***** Supplied material *****

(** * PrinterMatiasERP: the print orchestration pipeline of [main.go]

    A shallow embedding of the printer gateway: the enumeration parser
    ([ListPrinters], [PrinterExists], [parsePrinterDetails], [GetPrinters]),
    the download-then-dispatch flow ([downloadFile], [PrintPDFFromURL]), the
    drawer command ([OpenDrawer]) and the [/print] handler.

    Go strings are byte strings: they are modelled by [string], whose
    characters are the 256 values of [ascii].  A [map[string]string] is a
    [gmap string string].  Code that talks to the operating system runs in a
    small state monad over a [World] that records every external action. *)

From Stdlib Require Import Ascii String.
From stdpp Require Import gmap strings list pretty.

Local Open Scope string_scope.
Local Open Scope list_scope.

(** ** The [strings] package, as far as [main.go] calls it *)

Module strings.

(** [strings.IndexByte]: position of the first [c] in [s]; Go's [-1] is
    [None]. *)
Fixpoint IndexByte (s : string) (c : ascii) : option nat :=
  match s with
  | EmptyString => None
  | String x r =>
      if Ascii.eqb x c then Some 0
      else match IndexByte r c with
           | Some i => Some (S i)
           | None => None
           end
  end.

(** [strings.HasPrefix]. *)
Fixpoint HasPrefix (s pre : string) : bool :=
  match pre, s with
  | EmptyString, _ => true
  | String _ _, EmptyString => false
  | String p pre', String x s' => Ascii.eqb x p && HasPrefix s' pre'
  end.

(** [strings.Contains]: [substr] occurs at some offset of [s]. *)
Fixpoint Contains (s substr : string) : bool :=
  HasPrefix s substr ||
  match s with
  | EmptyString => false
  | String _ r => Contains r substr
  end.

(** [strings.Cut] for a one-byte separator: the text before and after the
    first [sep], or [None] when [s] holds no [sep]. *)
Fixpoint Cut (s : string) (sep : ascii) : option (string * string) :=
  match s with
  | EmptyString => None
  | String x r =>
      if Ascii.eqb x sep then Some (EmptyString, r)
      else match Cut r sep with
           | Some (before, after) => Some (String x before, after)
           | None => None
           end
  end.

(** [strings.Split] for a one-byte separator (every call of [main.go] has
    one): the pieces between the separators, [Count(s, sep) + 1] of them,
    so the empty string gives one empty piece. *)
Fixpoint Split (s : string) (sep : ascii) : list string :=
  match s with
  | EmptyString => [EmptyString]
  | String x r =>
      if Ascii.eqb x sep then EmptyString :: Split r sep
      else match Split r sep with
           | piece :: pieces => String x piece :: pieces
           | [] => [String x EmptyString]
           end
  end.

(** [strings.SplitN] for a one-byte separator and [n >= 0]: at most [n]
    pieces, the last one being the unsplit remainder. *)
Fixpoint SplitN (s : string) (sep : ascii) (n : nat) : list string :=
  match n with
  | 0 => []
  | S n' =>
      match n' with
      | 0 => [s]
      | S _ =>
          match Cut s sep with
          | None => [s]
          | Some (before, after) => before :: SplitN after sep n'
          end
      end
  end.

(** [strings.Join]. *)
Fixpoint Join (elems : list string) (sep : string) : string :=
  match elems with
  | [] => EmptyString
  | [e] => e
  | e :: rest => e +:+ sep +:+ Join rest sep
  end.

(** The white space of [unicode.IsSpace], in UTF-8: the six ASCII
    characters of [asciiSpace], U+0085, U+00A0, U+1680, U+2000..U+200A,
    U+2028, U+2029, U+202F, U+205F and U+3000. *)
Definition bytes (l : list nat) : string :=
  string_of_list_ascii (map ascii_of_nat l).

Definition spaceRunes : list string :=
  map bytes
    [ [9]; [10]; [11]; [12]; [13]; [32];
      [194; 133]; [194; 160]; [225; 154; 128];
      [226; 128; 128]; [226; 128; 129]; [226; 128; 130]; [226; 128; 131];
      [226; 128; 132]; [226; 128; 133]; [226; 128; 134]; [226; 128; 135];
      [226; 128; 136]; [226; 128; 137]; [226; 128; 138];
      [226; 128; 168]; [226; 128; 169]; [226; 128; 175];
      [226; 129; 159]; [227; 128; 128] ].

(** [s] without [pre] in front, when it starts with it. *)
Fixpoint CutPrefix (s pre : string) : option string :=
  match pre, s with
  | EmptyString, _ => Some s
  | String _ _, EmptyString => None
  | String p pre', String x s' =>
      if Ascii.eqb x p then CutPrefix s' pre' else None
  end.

*****
***** Supplied material *****

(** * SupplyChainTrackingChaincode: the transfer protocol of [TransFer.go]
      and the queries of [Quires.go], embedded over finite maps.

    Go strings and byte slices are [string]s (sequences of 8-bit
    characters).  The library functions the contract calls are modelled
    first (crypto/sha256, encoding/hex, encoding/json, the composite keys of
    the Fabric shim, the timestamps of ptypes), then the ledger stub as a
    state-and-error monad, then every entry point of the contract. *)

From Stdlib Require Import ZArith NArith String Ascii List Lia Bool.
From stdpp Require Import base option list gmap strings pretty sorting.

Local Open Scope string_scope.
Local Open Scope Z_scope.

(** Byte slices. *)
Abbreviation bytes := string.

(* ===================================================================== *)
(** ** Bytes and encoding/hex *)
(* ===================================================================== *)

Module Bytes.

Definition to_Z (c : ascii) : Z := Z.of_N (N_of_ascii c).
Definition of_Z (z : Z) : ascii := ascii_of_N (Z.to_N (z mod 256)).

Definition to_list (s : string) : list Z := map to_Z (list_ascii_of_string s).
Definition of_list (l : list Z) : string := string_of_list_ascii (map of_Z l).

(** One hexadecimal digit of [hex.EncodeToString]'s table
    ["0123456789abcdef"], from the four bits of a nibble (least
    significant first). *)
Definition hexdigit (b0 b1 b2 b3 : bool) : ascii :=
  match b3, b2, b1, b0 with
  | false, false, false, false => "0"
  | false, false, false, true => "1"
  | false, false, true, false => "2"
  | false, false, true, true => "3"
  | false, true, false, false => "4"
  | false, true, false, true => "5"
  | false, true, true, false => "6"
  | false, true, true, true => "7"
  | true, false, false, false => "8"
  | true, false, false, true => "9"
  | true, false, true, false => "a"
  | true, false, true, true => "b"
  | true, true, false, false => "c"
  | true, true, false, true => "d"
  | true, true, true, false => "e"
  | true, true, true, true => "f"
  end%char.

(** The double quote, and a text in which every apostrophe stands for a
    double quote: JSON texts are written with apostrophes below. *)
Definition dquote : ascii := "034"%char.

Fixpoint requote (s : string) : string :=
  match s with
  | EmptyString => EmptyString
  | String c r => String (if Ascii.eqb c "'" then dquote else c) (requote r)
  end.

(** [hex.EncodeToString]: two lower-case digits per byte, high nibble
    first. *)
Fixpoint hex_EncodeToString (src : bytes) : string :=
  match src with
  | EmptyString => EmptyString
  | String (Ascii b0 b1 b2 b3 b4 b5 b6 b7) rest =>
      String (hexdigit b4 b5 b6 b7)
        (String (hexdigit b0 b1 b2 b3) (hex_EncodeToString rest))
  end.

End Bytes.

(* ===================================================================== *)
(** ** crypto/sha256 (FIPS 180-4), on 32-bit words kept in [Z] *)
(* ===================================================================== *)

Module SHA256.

*****

Of the entries above, transcribe exactly those lines that fall between the line containing "Fixpoint Contains (s" and the line containing "[226; 128; 132];", together with those two lines.

Fixpoint Contains (s substr : string) : bool :=
  HasPrefix s substr ||
  match s with
  | EmptyString => false
  | String _ r => Contains r substr
  end.

(** [strings.Cut] for a one-byte separator: the text before and after the
    first [sep], or [None] when [s] holds no [sep]. *)
Fixpoint Cut (s : string) (sep : ascii) : option (string * string) :=
  match s with
  | EmptyString => None
  | String x r =>
      if Ascii.eqb x sep then Some (EmptyString, r)
      else match Cut r sep with
           | Some (before, after) => Some (String x before, after)
           | None => None
           end
  end.

(** [strings.Split] for a one-byte separator (every call of [main.go] has
    one): the pieces between the separators, [Count(s, sep) + 1] of them,
    so the empty string gives one empty piece. *)
Fixpoint Split (s : string) (sep : ascii) : list string :=
  match s with
  | EmptyString => [EmptyString]
  | String x r =>
      if Ascii.eqb x sep then EmptyString :: Split r sep
      else match Split r sep with
           | piece :: pieces => String x piece :: pieces
           | [] => [String x EmptyString]
           end
  end.

(** [strings.SplitN] for a one-byte separator and [n >= 0]: at most [n]
    pieces, the last one being the unsplit remainder. *)
Fixpoint SplitN (s : string) (sep : ascii) (n : nat) : list string :=
  match n with
  | 0 => []
  | S n' =>
      match n' with
      | 0 => [s]
      | S _ =>
          match Cut s sep with
          | None => [s]
          | Some (before, after) => before :: SplitN after sep n'
          end
      end
  end.

(** [strings.Join]. *)
Fixpoint Join (elems : list string) (sep : string) : string :=
  match elems with
  | [] => EmptyString
  | [e] => e
  | e :: rest => e +:+ sep +:+ Join rest sep
  end.

(** The white space of [unicode.IsSpace], in UTF-8: the six ASCII
    characters of [asciiSpace], U+0085, U+00A0, U+1680, U+2000..U+200A,
    U+2028, U+2029, U+202F, U+205F and U+3000. *)
Definition bytes (l : list nat) : string :=
  string_of_list_ascii (map ascii_of_nat l).

Definition spaceRunes : list string :=
  map bytes
    [ [9]; [10]; [11]; [12]; [13]; [32];
      [194; 133]; [194; 160]; [225; 154; 128];
      [226; 128; 128]; [226; 128; 129]; [226; 128; 130]; [226; 128; 131];
      [226; 128; 132]; [226; 128; 133]; [226; 128; 134]; [226; 128; 135];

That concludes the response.